Exercise prompt: Each line from the one that contains "exists buf. split;" to the end of the material must be set down exactly, and no line before it.

Data shown:

(* ===== verification/Reassembly.v ===== *)
(** * Reassembly of chunked transactions

    [handle] is one input of the collector, [run] a sequence of them.  The
    buffer of a transaction holds exactly the chunks received so far,
    whatever else the collector handles in between, and the chunk that
    completes it routes an event whose parcel is the chunk data in order, cut
    at the declared size.  The handlers do not panic on records whose
    declared size is below 2^42. *)

From S2P Require Import Prelude GoLang Records Lru Protocol Collector.

Inductive input :=
| IStack (st : stack_event)
| IMain (e : main_event)
| ISideband (sb : sideband_event)
| ICookie (cs : cookie_sideband)
| ISweep (reader : Z -> option (list Z)).

Section Reassembly.
Context `{SI : SymbolizerI}.

Definition handle (now : nat -> Z) (i : input) (c : collector) : option collector :=
  match i with
  | IStack st => Some (handleStackRecord now st c)
  | IMain e => handleEvent now e c
  | ISideband sb => Some (handleSideband now sb c)
  | ICookie cs => Some (handleCookieSideband now cs c)
  | ISweep reader => Some (sweep_tick now reader c)
  end.

Fixpoint run (l : list ((nat -> Z) * input)) (c : collector) : option collector :=
  match l with
  | [] => Some c
  | (now, i) :: l => c ← handle now i c; run l c
  end.

(** All clock readings within 5 seconds of [t0]. *)
Definition in_window (t0 : Z) (now : nat -> Z) : Prop :=
  forall k, t0 <= now k <= t0 + staleBufferTTL.

(** ** Panics *)

Definition sane_event (e : main_event) : Prop :=
  0 <= ev_data_size e < 2 ^ 42 /\ 0 <= ev_chunk_index e < 2 ^ 63.

Definition buffers_sane (b : gmap Z txBuffer) : Prop :=
  forall k buf, b !! k = Some buf -> 0 <= m_dataSize (meta buf) < 2 ^ 63.

Lemma s64_small z : 0 <= z < 2 ^ 63 -> s64 z = z.
Proof.
  intros Hz. unfold s64, signed. rewrite wrap_small by (unfold fits; lia).
  change (2 ^ (64 - 1)) with (2 ^ 63). bdestr; lia.
Qed.

Lemma totalChunks_small ds : 0 <= ds < 2 ^ 42 -> totalChunks ds = (ds + ChunkSize - 1) / ChunkSize.
Proof.
  intros Hd. unfold totalChunks, ChunkSize, u64.
  rewrite (wrap_small 64 (ds + 1024)), (wrap_small 64) by (unfold fits; lia). done.
Qed.

Lemma make_chunks_small ds :
  0 <= ds < 2 ^ 42 ->
  make_chunks (totalChunks ds) = Some (replicate (Z.to_nat ((ds + ChunkSize - 1) / ChunkSize)) None).
Proof.
  intros Hd. rewrite totalChunks_small by done. unfold make_chunks.
  assert ((ds + ChunkSize - 1) / ChunkSize <= 2 ^ 33).
  { unfold ChunkSize. apply Z.div_le_upper_bound; lia. }
  destruct (Z.leb_spec ((ds + ChunkSize - 1) / ChunkSize * 24) (2 ^ 48)); [done|lia].
Qed.

(** The first chunk of a transaction: a buffer with no chunks. *)
Lemma open_buffer_new now e c :
  transactionBuffers c !! ev_transaction_id e = None -> 0 <= ev_data_size e < 2 ^ 42 ->
  exists m c',
    open_buffer now e c = Some (TxBuffer now (replicate (Z.to_nat ((ev_data_size e + ChunkSize - 1)
      / ChunkSize)) None) m, c') /\
    set_cookie m 0 = set_cookie (meta_of e) 0 /\
    transactionBuffers c' = transactionBuffers c /\ sm c' = sm c /\ emitted c' = emitted c /\
    pendingStack c' = pendingStack c /\ symbolizer c' = symbolizer c /\
    (lru_lookup (ev_transaction_id e) (pendingCookieByTxid c) = None ->
     m = meta_of e /\ pendingCookieByTxid c' = pendingCookieByTxid c).
Proof.
  intros Hn Hd. unfold open_buffer. rewrite Hn, make_chunks_small by done. cbn [mbind option_bind].
  destruct (m_cookie (meta_of e) =? 0); [|eexists _, _; by split_and!].
  destruct (lru_lookup _ (pendingCookieByTxid c)); eexists _, _; by split_and!.
Qed.

Lemma store_chunk_small e cs :
  0 <= ev_chunk_index e < 2 ^ 63 ->
  store_chunk e cs = Some (<[Z.to_nat (ev_chunk_index e) := Some (ev_chunk_data e)]> cs).
Proof.
  intros Hi. unfold store_chunk. rewrite s64_small by done. bdestr; [done|].
  rewrite list_insert_ge by lia. done.
Qed.

(** ** Frames *)

(** maybeCleanup keeps the buffers that are younger than the TTL. *)
Lemma cleanup_buffers now c k buf :
  transactionBuffers c !! k = Some buf -> now 0%nat - staleBufferTTL <= firstSeenNs buf ->
  transactionBuffers (maybeCleanup now c) !! k = Some buf.
Proof.
  intros Hk Ht. unfold maybeCleanup. case_match; [done|]. cbn.
  apply map_lookup_filter_Some. split; [done|]. cbn. lia.
Qed.

Lemma cleanup_buffers_sub now c k buf :
  transactionBuffers (maybeCleanup now c) !! k = Some buf -> transactionBuffers c !! k = Some buf.
Proof.
  unfold maybeCleanup. case_match; [done|]. cbn. by intros [? _]%map_lookup_filter_Some.
Qed.

Lemma attach_buffers txid ev c :
  transactionBuffers (attach_stack txid ev c).2 = transactionBuffers c.
Proof.
  unfold attach_stack, takePendingStack. destruct (pendingStack c !! txid); [|done].
  by destruct (symbolizeStackEvent _ _).
Qed.

(** finish_transaction only takes its own buffer out. *)
Lemma finish_buffers now txid buf c c' :
  finish_transaction now txid buf c = Some c' ->
  exists c1, c' = maybeCleanup now c1 /\ transactionBuffers c1 = delete txid (transactionBuffers c).
Proof.
  unfold finish_transaction. case_match; [intros [= <-]; by eexists|].
  case_match; [intros [= <-]; by eexists|].
  destruct (subslice _ _ _) as [p|]; [|done]. cbn [mbind option_bind].
  match goal with |- context [attach_stack ?t ?e ?x] =>
    pose proof (attach_buffers t e x) as Ha; destruct (attach_stack t e x) as [ev c1] end.
  intros [= <-]. eexists. split; [done|]. exact Ha.
Qed.

Lemma finish_total now txid buf c :
  0 <= m_dataSize (meta buf) < 2 ^ 63 -> exists c', finish_transaction now txid buf c = Some c'.
Proof.
  intros Hd. unfold finish_transaction. case_match; [eauto|].
  rewrite s64_small by done. destruct (Z.eqb_spec (m_dataSize (meta buf)) 0); cbn [orb]; [eauto|].
  destruct (Z.ltb_spec (len (mergeChunks (chunks buf))) (m_dataSize (meta buf))); [eauto|].
  destruct (subslice_in_range (mergeChunks (chunks buf)) 0 (m_dataSize (meta buf))) as (p & -> & _);
    [lia|lia|]. cbn [mbind option_bind]. destruct (attach_stack _ _ _). eauto.
Qed.

Lemma open_buffer_buffers now e c buf c1 :
  open_buffer now e c = Some (buf, c1) -> transactionBuffers c1 = transactionBuffers c.
Proof.
  unfold open_buffer. destruct (transactionBuffers c !! _); [by intros [= <- <-]|].
  destruct (make_chunks _); [|done]. cbn [mbind option_bind].
  repeat case_match; by intros [= <- <-].
Qed.

(** handleEvent touches no buffer but its own, except through the cleanup. *)
Lemma handleEvent_other now e c c' txid :
  handleEvent now e c = Some c' -> ev_transaction_id e <> txid ->
  exists c1, c' = maybeCleanup now c1 /\ transactionBuffers c1 !! txid = transactionBuffers c !! txid.
Proof.
  intros H Hne. unfold handleEvent in H.
  destruct (open_buffer _ _ _) as [[buf c1]|] eqn:E; [|done]. cbn [mbind option_bind] in H.
  apply open_buffer_buffers in E. destruct (store_chunk _ _) as [cs|]; [|done].
  cbn [mbind option_bind] in H. destruct (is_complete cs).
  - apply finish_buffers in H as (c2 & -> & Hb). exists c2. split; [done|]. rewrite Hb. cbn.
    by rewrite lookup_delete_ne, lookup_insert_ne, E.
  - injection H as <-. eexists. split; [done|]. cbn. by rewrite lookup_insert_ne, E.
Qed.

(** Two states of a buffer that differ at most in the injected cookie. *)
Definition same_buf (b b' : txBuffer) : Prop :=
  firstSeenNs b' = firstSeenNs b /\ chunks b' = chunks b /\
  set_cookie (meta b') 0 = set_cookie (meta b) 0.

Lemma same_buf_refl b : same_buf b b.
Proof. by split_and!. Qed.

Ltac unchanged b := exists b; split; [done|apply same_buf_refl].

Lemma cookie_frame now cs c txid buf :
  transactionBuffers c !! txid = Some buf ->
  exists buf', transactionBuffers (handleCookieSideband now cs c) !! txid = Some buf' /\
    same_buf buf buf'.
Proof.
  intros Hb. unfold handleCookieSideband.
  destruct ((cs_transaction_id_hint cs =? 0) || (cs_cookie cs =? 0)); [unchanged buf|].
  destruct (transactionBuffers c !! cs_transaction_id_hint cs) as [b|] eqn:Eb;
    [destruct (m_cookie (meta b) =? 0)|].
  - cbn. destruct (decide (cs_transaction_id_hint cs = txid)) as [<-|Hne].
    + rewrite lookup_insert_eq. eexists. split; [done|]. replace buf with b by congruence.
      by split_and!.
    + rewrite lookup_insert_ne by done. unchanged buf.
  - destruct (lru_lookup _ (pendingMainByTxid (sm c))); unchanged buf.
  - destruct (lru_lookup _ (pendingMainByTxid (sm c))); unchanged buf.
Qed.

Lemma handle_frame t0 now i c c' txid buf :
  in_window t0 now -> t0 <= firstSeenNs buf ->
  (forall e, i = IMain e -> ev_transaction_id e <> txid) ->
  handle now i c = Some c' -> transactionBuffers c !! txid = Some buf ->
  exists buf', transactionBuffers c' !! txid = Some buf' /\ same_buf buf buf'.
Proof.
  intros Hw Ht Hne H Hb. destruct i; cbn [handle] in H.
  - injection H as <-. unchanged buf.
  - apply (handleEvent_other now e c c' txid) in H as (c1 & -> & Hc1); [|by apply Hne].
    exists buf. split; [|apply same_buf_refl]. apply cleanup_buffers; [by rewrite Hc1|].
    specialize (Hw 0%nat). lia.
  - injection H as <-. unchanged buf.
  - injection H as <-. by apply cookie_frame.
  - injection H as <-. unchanged buf.
Qed.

Written response:
    exists buf. split; [|apply same_buf_refl]. apply cleanup_buffers; [by rewrite Hc1|].
    specialize (Hw 0%nat). lia.
  - injection H as <-. unchanged buf.
  - injection H as <-. by apply cookie_frame.
  - injection H as <-. unchanged buf.
Qed.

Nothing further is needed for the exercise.